## EXERCISE
In the records below, begin at the line that has "- A JavaScript object" and stop after the line that has "- Calls that"; quote those lines verbatim and nothing more.

[INPUT Boundary: Start]

(** * A shallow embedding of the UHRP storage server

    The development follows the TypeScript and JavaScript sources:

    - [src/utils/getMetadata.ts]                   -> module [Resolver]
    - [src/utils/storage/types.ts]                 -> module [StorageTypes]
    - [src/utils/storage/providers/gcs.ts]         -> module [GCS]
    - [src/utils/storage/providers/s3.ts]          -> module [S3]
    - the provider factory, [getStorageProvider]   -> module [Storage]
    - [k8s/s3-event-handler/src/event-handler.js]  -> module [EventHandler]

    The modules [ResolverSpec], [ProviderSpec], [StorageSpec] and [HandlerSpec]
    hold the vocabulary of the statements, the modules [Fixtures],
    [ProviderFixtures] and [HandlerFixtures] concrete worlds on which the
    definitions are evaluated; the properties follow.

    Conventions of the embedding.

    - A JavaScript string is a [string]: a sequence of code units below 256.
    - A JavaScript number that the code uses as an integer (seconds, milliseconds,
      byte counts) is a [Z]; the value [NaN] is [None] where a builtin can
      return it.  Decimal texts are read exactly, which agrees with the
      double-precision reading for every integer below 2^53.
    - A JavaScript object used as a dictionary is a [gmap string string].
    - [throw] is the left injection of a sum; [undefined] is [None].
    - Calls that leave the repository (wallet, cloud SDKs, HTTP, queue, clock)
      are fields of a record of the surrounding world, so that every
      definition below can be evaluated on concrete worlds. *)

From Stdlib Require Import ZArith Lia List Ascii.
From stdpp Require Import base option list strings gmap pretty.

Local Open Scope Z_scope.

(** ** JavaScript builtins used by the sources *)

Module JS.

(** The code unit of a character. *)
Definition code (c : ascii) : Z := Z.of_N (N_of_ascii c).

[INPUT Boundary: End]

## EXPECTED OUTPUT
    - A JavaScript object used as a dictionary is a [gmap string string].
    - [throw] is the left injection of a sum; [undefined] is [None].
    - Calls that leave the repository (wallet, cloud SDKs, HTTP, queue, clock)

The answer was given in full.